The dismiss/undismiss interaction
The most intricate piece: when you dismiss an HTML issue, it disappears from the active list. When the scanner runs again, dismissed issues stay filtered (if still detected) or auto-clear (if the underlying problem was fixed).
detected_types = {i['type'] for i in issues}
# Auto-clear dismissals for types no longer detected
for itype in list(dismissed.keys()):
if itype not in detected_types:
del dismissed[itype]
# Active = detected minus dismissed
active_issues = [i for i in issues if i['type'] not in dismissed]
The Java port follows the same logic exactly. What TDD gave us here: we wrote the “dismissed issue stays filtered” test and the “dismissal auto-clears” test before the implementation. Both failed in the naive version (which just set issues without filtering).

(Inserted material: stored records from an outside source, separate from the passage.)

(** * PennyLane-Qulacs device: a shallow embedding of [qulacs_device.py]

    The development follows [src/pennylane_qulacs/qulacs_device.py]:
    the module-level matrix constants, [_reverse_state], [hermitian] and
    the methods [apply], [analytic_probability] and [state] of
    [QulacsDevice].  The simulation engine (qulacs) and the numerical
    routines of numpy that work on floating-point numbers are interfaces
    of the model; everything the device itself computes is executable. *)

From Stdlib Require Import String Bool ZArith QArith List Arith Lia.
From Stdlib Require Import Permutation.
Import ListNotations.
Local Open Scope nat_scope.

Set Implicit Arguments.

(* ================================================================== *)
(** * Python exceptions and results *)
(* ================================================================== *)

(** The exceptions the module can raise, one constructor per raising
    site.  The comment gives the spec's name of the error kind. *)
Inductive exn : Type :=
| DeviceError_after_other_operations  (* SequencingError: apply, line 193 *)
| ValueError_state_vector_length      (* LengthError: "State vector must be of length 2**wires." *)
| ValueError_not_normalized           (* NormalizationError *)
| ValueError_basis_bits               (* DomainError *)
| ValueError_basis_length             (* LengthError: BasisState *)
| ValueError_unitary_shape            (* ShapeError *)
| ValueError_not_square               (* ValidationError: "Expectation must be a square matrix." *)
| ValueError_not_hermitian            (* ValidationError: "Expectation must be Hermitian." *)
| ValueError_cannot_reshape           (* numpy reshape; InvalidStateLength *)
| OverflowError_int_of_infinity       (* int(np.log2(0)) *)
| IndexError                          (* sequence subscript out of range *)
| KeyError (key : string)             (* _operation_map[op.name]; UnsupportedOperationError *)
| TypeError                           (* a value of the wrong kind, or a call with the wrong arity *)
| AttributeError                      (* method call on None *)
| EngineError.                        (* raised inside the simulation engine *)

(** The error kinds of the specification and the kind under which each
    raising site is reported.  Both failures of the amplitude reversal
    are its InvalidStateLength; what the data model leaves out (a
    subscript out of range, a value of the wrong kind, an engine
    failure) has no kind of its own. *)
Inductive error_kind : Type :=
| SequencingError | LengthError | NormalizationError | DomainError
| ShapeError | ValidationError | UnsupportedOperationError
| InvalidStateLength | OtherError.
Definition set_dax_index (v : option string) (w : Workflow) : Workflow :=
  mkWorkflow (_run_dir w) (_out_file w) (_output_dir w) (_sink w)
    (_database_disabled w) (_enable_notifications w) (_replay_mode w)
    (_notifications_manager w) (_store_stdout_stderr w) (_wf_uuid w)
    (_dax_label w) v (_dag_file_name w) (_original_submit_dir w) (_user w)
    (_jobs_map w) (_jobs w) (_job_submit_seq w) (_JSDB w) (_job_counters w)
    (_job_info w) (_line w) (_last_processed_line w)
    (_previous_processed_line w) (_restart_count w) (_dagman_condor_id w)
    (_current_timestamp w) (_dagman_exit_code w) (_walltime w) (_job_site w)
    (_monitord_exit_code w) (sink_calls w) (notif_calls w) (log w).

Definition set_dag_file_name (v : option string) (w : Workflow) : Workflow :=
  mkWorkflow (_run_dir w) (_out_file w) (_output_dir w) (_sink w)
    (_database_disabled w) (_enable_notifications w) (_replay_mode w)
    (_notifications_manager w) (_store_stdout_stderr w) (_wf_uuid w)
    (_dax_label w) (_dax_index w) v (_original_submit_dir w) (_user w)
    (_jobs_map w) (_jobs w) (_job_submit_seq w) (_JSDB w) (_job_counters w)
    (_job_info w) (_line w) (_last_processed_line w)
    (_previous_processed_line w) (_restart_count w) (_dagman_condor_id w)
    (_current_timestamp w) (_dagman_exit_code w) (_walltime w) (_job_site w)
    (_monitord_exit_code w) (sink_calls w) (notif_calls w) (log w).

Definition set_user (v : option string) (w : Workflow) : Workflow :=
  mkWorkflow (_run_dir w) (_out_file w) (_output_dir w) (_sink w)
    (_database_disabled w) (_enable_notifications w) (_replay_mode w)
    (_notifications_manager w) (_store_stdout_stderr w) (_wf_uuid w)
    (_dax_label w) (_dax_index w) (_dag_file_name w)
    (_original_submit_dir w) v (_jobs_map w) (_jobs w) (_job_submit_seq w)
    (_JSDB w) (_job_counters w) (_job_info w) (_line w)
    (_last_processed_line w) (_previous_processed_line w) (_restart_count w)
    (_dagman_condor_id w) (_current_timestamp w) (_dagman_exit_code w)
    (_walltime w) (_job_site w) (_monitord_exit_code w) (sink_calls w)
    (notif_calls w) (log w).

The tests made the requirements explicit before a line of production code existed.
// Auto-clear stale dismissals
Set<String> toRemove = new HashSet<>();
dismissed.fieldNames().forEachRemaining(t -> {
if (!detected.contains(t)) toRemove.add(t);
});
toRemove.forEach(dismissed::remove);
// Active = detected minus dismissed
ArrayNode active = MAPPER.createArrayNode();
for (var i : issues) {
String t = i.containsKey("type") ? i.get("type").toString() : "";
if (!dismissed.has(t)) active.add(toJsonNode(i));
}
Synchronization
Python’s GIL means you don’t think about thread safety for in-memory state.
Java doesn’t have that. Every state-mutating method is synchronized, and
load() reads fresh from disk every time — no in-memory cache. Slightly slower
than Python’s approach, but each write is immediately durable and concurrent
reads always see consistent state. Given the state file is a few hundred KB
and reads take microseconds, it’s the right trade.
The test suite
27 JUnit tests in StateStoreTest, all written before the implementation:
- 4 for basic get/getAll
- 4 for stale detection edge cases
- 4 for update() deep-merge behaviour
- 6 for dismiss/undismiss/setHtmlIssues interactions
- 2 for markMdGenerated (with real temp HTML files for hashing)
- 1 for markEnriched
- 5 for the full staged workflow (stage → accept and stage → reject with real files)
The staged workflow tests use @TempDir to create actual .md.staged files
and verify they’re promoted or deleted correctly. Tests that involve file
operations are the ones most likely to mask bugs in pure unit tests — having
them with real files caught two path-construction issues during development.
JEP call count: 32 → 27. Phase 3 tackles the HTML manipulation layer: BeautifulSoup to Jsoup.